[RECORDED DATA]:
(** * Sentiment Aura front end: audio encoding, reconnect policy, sentiment coordinator

    A shallow embedding of the React front end:

    - [Audio]: [convertFloat32ToInt16] of [utils/audioUtils.js] and the
      inline conversion loop of [startAudioStreaming] in
      [hooks/useDeepgram.js];
    - [Deepgram]: the [onopen] / [onclose] / [handleReconnect] /
      [disconnect] handlers of [hooks/useDeepgram.js];
    - [Sentiment]: the [processText] and [clearData] callbacks of
      [hooks/useSentimentProcessor.js], with the debounce timer, processing
      lock, request queue, retry loop and response handling;
    - [App]: the effect of the application component that consumes the
      keywords;
    - [AudioUtils], [AudioDecode], [AudioFormat]: [chunkAudioData],
      [debounce], [convertInt16ToFloat32] and [formatDuration] of
      [utils/audioUtils.js];
    - [AudioCapture]: [startCapture] and [stopCapture] of the microphone
      hook.

    JavaScript numbers are modelled by exact rationals extended with the
    two infinities and NaN; the event loop is modelled by explicit events
    (a call, a timer that fires, a request that settles) applied to a
    record holding the hook's [useState] cells and [useRef] cells. *)

From Stdlib Require Import ZArith QArith Qpower Lia Lqa Bool.
From Stdlib Require Import Ascii String DecimalString.
From stdpp Require Import base list strings.
Lemma list_open_after_close_witness :
  wf sample_issues /\ listable sample_issues /\
  lookup_number (ids sample_issues) 2 = inr 1%nat /\
  (forall m, m ≠ 1%nat -> ids sample_issues !! m ≠ Some (inr 2)) /\
  lists_the_others close_issue sample_issues 2 1 /\
  lists_the_others complete_issue sample_issues 2 1.
Proof.
  assert (forall m, m ≠ 1%nat -> ids sample_issues !! m ≠ Some (inr 2)) as H.
  { intros m Hm. destruct m as [|[|[|[|m]]]]; try discriminate. done. }
  split; [wf_eval|]. split; [exact listable_sample|]. split; [reflexivity|].
  split; [exact H|].
  apply (list_open_after_close sample_issues 2 1);
    [wf_eval|exact listable_sample|reflexivity|exact H].
Defined.

(** ** C9: two open records with the same identifier

    The claim (C9) holds when the loop gets to the two records and they
    are the only open records with their identifier.  It does not when an
    earlier record has no identifier, or an identifier that is not an
    integer: the loop raises at that record and nothing is returned, so
    the result holds no record at all.  (The two records are then still
    open, as claimed.) *)
Lemma complete_open_issues_duplicates_raises :
  issues anonymous_then_duplicates !! 1%nat ≠ issues anonymous_then_duplicates !! 2%nat /\
  ids anonymous_then_duplicates = [inl KeyError; inr 1; inr 1] /\
  _is_open <$> records anonymous_then_duplicates = [true; true; true] /\
  snd (complete_open_issues None anonymous_then_duplicates) = inl KeyError /\
  issues unnumbered_then_duplicates !! 1%nat ≠ issues unnumbered_then_duplicates !! 2%nat /\
  ids unnumbered_then_duplicates = [inl ValueError; inr 1; inr 1] /\
  _is_open <$> records unnumbered_then_duplicates = [true; true; true] /\
  snd (complete_open_issues None unnumbered_then_duplicates) = inl ValueError.
Proof.
  split; [discriminate|]. do 3 (split; [reflexivity|]).
  split; [discriminate|]. repeat split; reflexivity.
Qed.

Lemma NoDup_insert_fresh {A} (l : list A) (k : nat) (x : A) :
  NoDup l -> x ∉ l -> NoDup (<[k := x]> l).
Proof.
  intros Hnd Hx. apply NoDup_alt. intros i j y Hi Hj.
  apply list_lookup_insert_Some in Hi, Hj.
  destruct Hi as [(<- & <- & _)|[Hik Hi]], Hj as [(Hj1 & Hj2 & _)|[Hjk Hj]].
  - done.
  - exfalso. apply Hx. by eapply list_elem_of_lookup_2.
  - subst. exfalso. apply Hx. by eapply list_elem_of_lookup_2.
  - by eapply NoDup_lookup.
Qed.
(** * Investment dashboard: the presentation layer and the thesis endpoint

  A shallow embedding of the TypeScript/JavaScript sources of the
  investment-automation repository, and the properties of the
  specification that are settled against it.

  - [Js]                the few JavaScript primitives the sources rely on
  - [Control]           completions (normal / return / throw) over a state
  - [StockTypes]        docs-src/src/types/stock.ts
  - [Dashboard]         the jQuery/DataTables page (docs/js/app.js)
  - [ThesisApi]         api/thesis.ts
  - [StockColumns]      docs-src/src/components/stockColumns.tsx
  - [ThesisGenerator]   docs-src/src/components/ThesisGenerator.tsx
  - [App]               docs-src/src/App.tsx
  - [ColumnPreferences] docs-src/src/hooks/useColumnPreferences.ts
  - [Merger]            the aggregation rules of the data merger, whose
                        Python source is not part of the sources at hand
  - [Fetcher]           the fields the fundamentals fetcher writes, whose
                        Python source is not part of them either
  - [UseStockData]      docs-src/src/hooks/useStockData.ts
  - [FilterBar], [ColumnPicker], [FilteringApp]
                        the multi-select, the column picker and the App
                        that filters the stocks itself
  - [Deployment]        the endpoint as the Generate button reaches it *)

From Stdlib Require Import ZArith QArith String Ascii List Bool Lia Lqa.
From Stdlib Require Import Permutation Sorted OrderedTypeEx.
From stdpp Require Import base option list strings gmap pretty.

Local Open Scope string_scope.
Local Open Scope list_scope.

(* ===================================================================== *)
(** * JavaScript primitives *)
(* ===================================================================== *)

Module Js.

(** A JavaScript [number]. Every finite double is a rational, so the
    comparisons of the sources are those of [Q] on finite values. *)
Inductive number : Type :=
| Fin (q : Q)
| NaN
| PosInf
| NegInf.

(** [Number.isFinite] *)
Definition isFinite (n : number) : bool :=
  match n with Fin _ => true | _ => false end.

(** [a < b] on numbers; every comparison with [NaN] is false. *)
Definition lt (a b : number) : bool :=
  match a, b with
  | Fin x, Fin y => match Qcompare x y with Lt => true | _ => false end
  | Fin _, PosInf => true
  | NegInf, Fin _ => true
  | NegInf, PosInf => true
  | _, _ => false
  end.

(** [a >= b] on numbers. *)
Definition ge (a b : number) : bool :=
  match a, b with
  | Fin x, Fin y => match Qcompare x y with Lt => false | _ => true end
  | PosInf, Fin _ | PosInf, PosInf | PosInf, NegInf => true
  | Fin _, NegInf | NegInf, NegInf => true
  | _, _ => false
  end.

(** A value of type [number | string | null | undefined]. *)
Inductive value : Type :=
| VNum (n : number)
| VStr (s : string)
| VNull
| VUndefined.

(** Truthiness of a string: only the empty string is falsy. *)
Definition truthy (s : string) : bool :=
  match s with EmptyString => false | String _ _ => true end.

(** [a || b] where [a] is a string or null/undefined. *)
Definition or_else (a : option string) (b : string) : string :=
  match a with
  | Some s => if truthy s then s else b
  | None => b
  end.

(** Strings. A JavaScript string is a sequence of UTF-16 code units, and
    the sources take text apart code unit by code unit ([length],
    [substring], [split], [trim], [toLowerCase], [===]). A string is
    modelled by [string] with one [ascii] for each code unit, which covers
    the code units U+0000 to U+00FF: [String.length] is [.length],
    [String.substring] is [.substring] and [String.eqb] is [===]. *)

(** The white space and line terminators that [String.prototype.trim]
    strips, among these code units: tab, line feed, vertical tab, form
    feed, carriage return, space, and the no-break space U+00A0. *)
Definition is_white_space (c : ascii) : bool :=
  let n := nat_of_ascii c in
  (Nat.eqb n 9 || Nat.eqb n 10 || Nat.eqb n 11 || Nat.eqb n 12
   || Nat.eqb n 13 || Nat.eqb n 32 || Nat.eqb n 160)%bool.

Fixpoint trimStart (s : string) : string :=
  match s with
  | String c rest => if is_white_space c then trimStart rest else s
  | EmptyString => EmptyString
  end.

Fixpoint trimEnd (s : string) : string :=
  match s with
  | String c rest =>
      match trimEnd rest with
      | EmptyString => if is_white_space c then EmptyString else String c EmptyString
      | rest' => String c rest'
      end
  | EmptyString => EmptyString
  end.

(** [s.trim()] *)
Definition trim (s : string) : string := trimEnd (trimStart s).

(** [s.split(sep)] for a one-character separator: never the empty list,
    [''.split(',')] is [['']]. *)
Fixpoint split (sep : ascii) (s : string) : list string :=
  match s with
  | EmptyString => [EmptyString]
  | String c rest =>
      if Ascii.eqb c sep then EmptyString :: split sep rest
      else match split sep rest with
           | piece :: pieces => String c piece :: pieces
           | [] => [String c EmptyString]
           end
  end.

(** The character [c] occurs in [s]. *)
Fixpoint has_char (c : ascii) (s : string) : bool :=
  match s with
  | String c' rest => (Ascii.eqb c' c || has_char c rest)%bool
  | EmptyString => false
  end.

(** [l.join(sep)] *)
Fixpoint join (sep : string) (l : list string) : string :=
  match l with
  | [] => EmptyString
  | [x] => x
  | x :: rest => x +:+ sep +:+ join sep rest
  end.

(** [l.includes(x)] on an array of strings. *)
Definition includes (l : list string) (x : string) : bool :=
  existsb (String.eqb x) l.

(** [l.slice(0, n)] *)
Definition slice0 {A} (n : nat) (l : list A) : list A := firstn n l.

(** [a <= b] on numbers. *)
Definition le (a b : number) : bool :=
  match a, b with
  | Fin x, Fin y => match Qcompare x y with Gt => false | _ => true end
  | Fin _, PosInf | NegInf, Fin _ | NegInf, PosInf => true
  | PosInf, PosInf | NegInf, NegInf => true
  | _, _ => false
  end.

(** [a === b] on numbers. *)
Definition strict_eq (a b : number) : bool :=
  match a, b with
  | Fin x, Fin y => match Qcompare x y with Eq => true | _ => false end
  | PosInf, PosInf | NegInf, NegInf => true
  | _, _ => false
  end.

(** [l.sort()] on an array of strings: the default comparison orders
    strings by their code units. *)
Fixpoint sort_insert (x : string) (l : list string) : list string :=
  match l with
  | [] => [x]
  | y :: rest => if String.leb x y then x :: l else y :: sort_insert x rest
  end.
(** A POST by Alice, who is on a team of [alpha], under [alpha]'s URLs. *)
Definition request (path : string) (kwargs : Kwargs) (form : option string)
    (data : list (string * string)) : Request :=
  {| req_method := POST; req_path := path; req_user := alice;
     req_organiser := alpha; req_kwargs := kwargs;
     req_POST_form := form; req_POST := data; req_GET_next := None |}.

Definition kwargs (pk user_pk' : option Z) : Kwargs :=
  {| kw_pk := pk; kw_user_pk := user_pk'; kw_organiser := Some "alpha" |}.

(** Alice edits team 10 and leaves the "can change teams" box unticked. *)
Definition edit_request : Request :=
  request "/orga/organiser/alpha/teams/10/" (kwargs (Some 10) None) None
          [("name", "Alpha crew")].

Definition edit_form : TeamForm :=
  {| form_instance := Some team_alpha; form_data := req_POST edit_request |}.

(** Alice deletes team 10. *)
Definition delete_request : Request :=
  request "/orga/organiser/alpha/teams/10/delete/" (kwargs (Some 10) None)
          None [].

(** Alice removes Bob from team 10. *)
Definition remove_bob_request : Request :=
  request "/orga/organiser/alpha/teams/10/delete/2/"
          (kwargs (Some 10) (Some 2)) None [].

(** Alice removes user 3, who is not on team 10. *)
Definition remove_carol_request : Request :=
  request "/orga/organiser/alpha/teams/10/delete/3/"
          (kwargs (Some 10) (Some 3)) None [].
Lemma outcome_success (f : pyfunc) (xs : list float) (ydata guess : pyobj)
    (maxfev : Z) (n : nat) popt pcov :
  py_len guess = arity f ->
  curve_fit f (ObjSeq xs) ydata guess maxfev = inr (popt, pcov) ->
  well_shaped n popt pcov -> n <= 26 -> Z.of_nat n = arity f ->
  outcome_of f (ObjSeq xs) ydata guess maxfev =
  {| new_objects :=
       [ObjSeq popt; ObjMatrix pcov;
        ObjSeq (map (fun i => code f (i :: popt)) xs)];
     new_events :=
       EvCurveFit f (ObjSeq xs) ydata guess maxfev
         :: map EvWarn (spec_warnings float_str popt pcov);
     raised := None |}.
Proof.
  intros H Hs Hshape Hn Har. unfold fit_outcome.
  rewrite (proj2 (Z.eqb_eq _ _) H), Hs.
  pose proof (diagnose_spec n popt pcov Hshape Hn popt [] eq_refl) as Hd.
  cbn [length] in Hd. rewrite Hd. fold (spec_warnings float_str popt pcov).
  rewrite predict_map; [reflexivity|].
  destruct Hshape as (Hl & _). unfold arity in Har. lia.
Qed.

Lemma nth_error_fresh {A} (l news : list A) (k : nat) :
  nth_error (l ++ news) (k + length l) = nth_error news k.
Proof.
  rewrite nth_error_app2 by lia. f_equal. lia.
Qed.

Lemma spec_warnings_In (popt : list float) (pcov : list (list float))
    (message : string) :
  In message (spec_warnings float_str popt pcov) <->
  exists i, i < length popt /\
    exceeds (abs (standard_error pcov i)) (abs (nth i popt nan)) = true /\
    message = warning_message float_str (letter_label i)
                (standard_error pcov i) (nth i popt nan).
Proof.
  unfold spec_warnings. rewrite in_map_iff. split.
  - intros (i & <- & Hi). apply filter_In in Hi as [Hi Hu].
    apply in_seq in Hi. exists i. repeat split; [lia|exact Hu].
  - intros (i & Hi & Hu & ->). exists i. split; [reflexivity|].
    apply filter_In. split; [apply in_seq; lia|exact Hu].
Qed.

Lemma spec_warnings_none (popt : list float) (pcov : list (list float)) :
  (forall i, i < length popt ->
     exceeds (abs (nth i popt nan)) (abs (standard_error pcov i)) = true) ->
  spec_warnings float_str popt pcov = [].
Proof.
  intros H. unfold spec_warnings.
  replace (filter (unreliable popt pcov) (seq 0 (length popt))) with (@nil nat);
    [reflexivity|].
  symmetry. rewrite <- (filter_false (seq 0 (length popt))).
  apply filter_ext_in. intros i Hi. apply in_seq in Hi.
  unfold unreliable, exceeds. apply ltb_asym, H. lia.
Qed.

Lemma model_parameter_names (m : pyfunc) (i : nat) (name : string) :
  In m [single_step np_exp; two_step np_exp; three_step np_exp] ->
  nth_error (parameters m) (S i) = Some name ->
  name = String (letter_label i) EmptyString.
Proof.
  intros [<-|[<-|[<-|[]]]]; cbn [parameters single_step two_step three_step];
    do 8 (try (destruct i as [|i]; [intros [= <-]; reflexivity|]));
    destruct i; discriminate.
Qed.

(** *** The claims about the driver *)

Section Call.
Variables (x y : loc) (f : pyfunc) (p0 : loc) (maxfev : Z) (w : world).
Variables (xdata ydata guess : pyobj).
Hypothesis Hx : nth_error (heap w) x = Some xdata.
Hypothesis Hy : nth_error (heap w) y = Some ydata.
Hypothesis Hg : nth_error (heap w) p0 = Some guess.

Local Abbreviation ev := (EvCurveFit f xdata ydata guess maxfev).

(** C1: when the length of the initial guess differs from the model's
    arity the call raises [AssertionError] and leaves the world as it
    was, so the solver has not been called; when they agree the first
    thing the call does to the world is the call of the solver, with
    the arguments as given. *)
Theorem arity_check_guards_solver :
  (py_len guess <> arity f ->
   fit x y f p0 maxfev w = (inl AssertionError, w)) /\
  (py_len guess = arity f ->
   exists r w' messages,
     fit x y f p0 maxfev w = (r, w') /\
     log w' = log w ++ ev :: map EvWarn messages).
Proof.
  rewrite (relaxation_fit_outcome _ _ _ _ _ _ _ _ _ Hx Hy Hg). split.
  - intros H. rewrite (outcome_mismatch _ _ _ _ _ H).
    unfold returned, extend. cbn. rewrite !app_nil_r.
    destruct w; reflexivity.
  - intros H. destruct (outcome_events f xdata ydata guess maxfev H)
      as (msgs & Hev).
    eexists _, _, msgs. split; [reflexivity|].
    cbn [extend log]. rewrite Hev. reflexivity.
Qed.

(** C2: with a solver that returns [n] parameters and an [n] by [n]
    covariance matrix, [n <= 26], the warnings of a call are, in order,
    those of [spec_warnings]: one for each index whose standard error,
    the square root of the diagonal entry, exceeds the parameter in
    magnitude, worded as [warning_message] with the letter of the
    index; there is none when every parameter exceeds its standard
    error; and the letters are the parameter names of the three
    models. *)
Theorem unreliable_parameters_are_warned
    (n : nat) (popt : list float) (pcov : list (list float)) :
  py_len guess = arity f ->
  curve_fit f xdata ydata guess maxfev = inr (popt, pcov) ->
  well_shaped n popt pcov -> n <= 26 ->
  (exists r w',
     fit x y f p0 maxfev w = (r, w') /\
     log w' = log w ++ ev :: map EvWarn (spec_warnings float_str popt pcov)) /\
  (forall message,
     In message (spec_warnings float_str popt pcov) <->
     exists i, i < n /\
       exceeds (abs (standard_error pcov i)) (abs (nth i popt nan)) = true /\
       message =
         ("Parameter " ++ String (letter_label i) ""
          ++ " has standard deviation (" ++ float_str (standard_error pcov i)
          ++ ") larger than its value(" ++ float_str (nth i popt nan)
          ++ ")")%string) /\
  ((forall i, i < n ->
      exceeds (abs (nth i popt nan)) (abs (standard_error pcov i)) = true) ->
   spec_warnings float_str popt pcov = []) /\
  (forall m i name,
     In m [single_step np_exp; two_step np_exp; three_step np_exp] ->
     nth_error (parameters m) (S i) = Some name ->
     name = String (letter_label i) "").
Proof.
  intros H Hs Hshape Hn.
  assert (Hlen : length popt = n) by apply Hshape.
  split; [|split; [|split]].
  - rewrite (relaxation_fit_outcome _ _ _ _ _ _ _ _ _ Hx Hy Hg).
    eexists _, _. split; [reflexivity|]. cbn [extend log].
    rewrite (outcome_warnings _ _ _ _ _ n popt pcov H Hs Hshape Hn).
    reflexivity.
  - intros message. rewrite <- Hlen. apply spec_warnings_In.
  - rewrite <- Hlen. apply spec_warnings_none.
  - apply model_parameter_names.
Qed.

(** C3: a call that returns, returns references to the parameter
    vector and covariance matrix of the solver and to a sequence as
    long as [x] whose [i]-th entry is the model called on [x[i]] and
    the fitted parameters. *)
Theorem predicted_curve
    (xs : list float) (parameters covariance y_calc : loc) (w' : world) :
  xdata = ObjSeq xs ->
  fit x y f p0 maxfev w = (inr (parameters, covariance, y_calc), w') ->
  exists popt pcov ys,
    curve_fit f xdata ydata guess maxfev = inr (popt, pcov) /\
    nth_error (heap w') parameters = Some (ObjSeq popt) /\
    nth_error (heap w') covariance = Some (ObjMatrix pcov) /\
    nth_error (heap w') y_calc = Some (ObjSeq ys) /\
    length ys = length xs /\
    forall i xi,
      nth_error xs i = Some xi ->
      exists v, call f (xi :: popt) = inr v /\ nth_error ys i = Some v.
Proof.
  intros Hxs. rewrite (relaxation_fit_outcome _ _ _ _ _ _ _ _ _ Hx Hy Hg).
  intros Hfit. injection Hfit as Hr Hw. unfold returned in Hr.
  destruct (raised (outcome_of f xdata ydata guess maxfev)) as [e|] eqn:Hraised;
    [discriminate|].
  destruct (outcome_success_inv _ _ _ _ _ Hraised)
    as (popt & pcov & xs' & ys & _ & Hs & Hxs' & Hp & Hnew).
  assert (xs' = xs) by congruence. subst xs'.
  destruct (predict_inv _ _ _ _ Hp) as (Hys & Hcalls).
  injection Hr as <- <- <-. subst w'. cbn [extend heap]. rewrite Hnew.
  exists popt, pcov, ys. split; [exact Hs|].
  split; [exact (nth_error_fresh (heap w) _ 0)|].
  split; [exact (nth_error_fresh (heap w) _ 1)|].
  split; [exact (nth_error_fresh (heap w) _ 2)|].
  split; [rewrite Hys; apply length_map|].
  intros i xi Hi. exists (code f (xi :: popt)). split.
  - apply Hcalls. eapply nth_error_In, Hi.
  - rewrite Hys.
    exact (map_nth_error (fun i => code f (i :: popt)) i xs Hi).
Qed.

(** C5: the parameter vector and covariance matrix a call returns are
    the solver's, as the solver returned them; and when the solver has
    returned [n] parameters and an [n] by [n] covariance for a model of
    arity [n <= 26] the call returns, whatever warnings it emitted. *)
Theorem warnings_leave_result_alone
    (popt : list float) (pcov : list (list float)) :
  curve_fit f xdata ydata guess maxfev = inr (popt, pcov) ->
  (forall parameters covariance y_calc w',
     fit x y f p0 maxfev w = (inr (parameters, covariance, y_calc), w') ->
     nth_error (heap w') parameters = Some (ObjSeq popt) /\
     nth_error (heap w') covariance = Some (ObjMatrix pcov)) /\
  (forall n xs,
     py_len guess = arity f -> xdata = ObjSeq xs ->
     well_shaped n popt pcov -> Z.of_nat n = arity f -> n <= 26 ->
     exists parameters covariance y_calc w',
       fit x y f p0 maxfev w = (inr (parameters, covariance, y_calc), w') /\
       nth_error (heap w') parameters = Some (ObjSeq popt) /\
       nth_error (heap w') covariance = Some (ObjMatrix pcov) /\
       log w' =
         log w ++ ev :: map EvWarn (spec_warnings float_str popt pcov)).
Proof.
  intros Hs. rewrite (relaxation_fit_outcome _ _ _ _ _ _ _ _ _ Hx Hy Hg).
  split.
  - intros lp lc ly w' Hfit. injection Hfit as Hr Hw. unfold returned in Hr.
    destruct (raised (outcome_of f xdata ydata guess maxfev)) as [e|] eqn:Hraised;
      [discriminate|].
    destruct (outcome_success_inv _ _ _ _ _ Hraised)
      as (popt' & pcov' & xs & ys & _ & Hs' & _ & _ & Hnew).
    rewrite Hs in Hs'. injection Hs' as <- <-.
    injection Hr as <- <- <-. subst w'. cbn [extend heap]. rewrite Hnew.
    split; [exact (nth_error_fresh (heap w) _ 0)|].
    exact (nth_error_fresh (heap w) _ 1).
  - intros n xs H Hxs Hshape Har Hn. subst xdata.
    rewrite (outcome_success _ _ _ _ _ n popt pcov H Hs Hshape Hn Har).
    eexists _, _, _, _. split; [reflexivity|]. cbn [extend heap log].
    split; [exact (nth_error_fresh (heap w) _ 0)|].
    split; [exact (nth_error_fresh (heap w) _ 1)|reflexivity].
Qed.

(** C8: whatever the initial guess, one of the three models, of
    arities 3, 5 and 7, has another arity than the guess's length, and
    the call with that model raises [AssertionError]; the default
    guess [(1, 1, 1)] fits the single-step model only. *)
Theorem no_guess_fits_every_model :
  (exists m,
     In m [single_step np_exp; two_step np_exp; three_step np_exp] /\
     py_len guess <> arity m /\
     fit x y m p0 maxfev w = (inl AssertionError, w)) /\
  (arity (single_step np_exp) = 3 /\ arity (two_step np_exp) = 5 /\
   arity (three_step np_exp) = 7)%Z /\
  (py_len default_initial_guess = arity (single_step np_exp) /\
   py_len default_initial_guess <> arity (two_step np_exp) /\
   py_len default_initial_guess <> arity (three_step np_exp)).
Proof.
  split; [|split; [repeat split|repeat split; discriminate]].
  assert (Hrej : forall m, py_len guess <> arity m ->
            fit x y m p0 maxfev w = (inl AssertionError, w)).
  { intros m H.
    rewrite (relaxation_fit_outcome _ _ _ _ _ _ _ _ _ Hx Hy Hg).
    rewrite (outcome_mismatch _ _ _ _ _ H).
    unfold returned, extend. cbn. rewrite !app_nil_r.
    destruct w; reflexivity. }
  destruct (Z.eq_dec (py_len guess) 3) as [H3|H3].
  - exists (two_step np_exp).
    assert (H : py_len guess <> arity (two_step np_exp))
      by (rewrite H3; discriminate).
    split; [cbn; auto|]. split; [exact H|apply Hrej, H].
  - exists (single_step np_exp).
    split; [cbn; auto|]. split; [exact H3|apply Hrej, H3].
Qed.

[YOUR ASSIGNMENT]:
Retype every line up to and including the one that contains "- [Deepgram]: the", beginning at the first line of the records, with no edits.

[YOUR SOLUTION]:
(** * Sentiment Aura front end: audio encoding, reconnect policy, sentiment coordinator

    A shallow embedding of the React front end:

    - [Audio]: [convertFloat32ToInt16] of [utils/audioUtils.js] and the
      inline conversion loop of [startAudioStreaming] in
      [hooks/useDeepgram.js];
    - [Deepgram]: the [onopen] / [onclose] / [handleReconnect] /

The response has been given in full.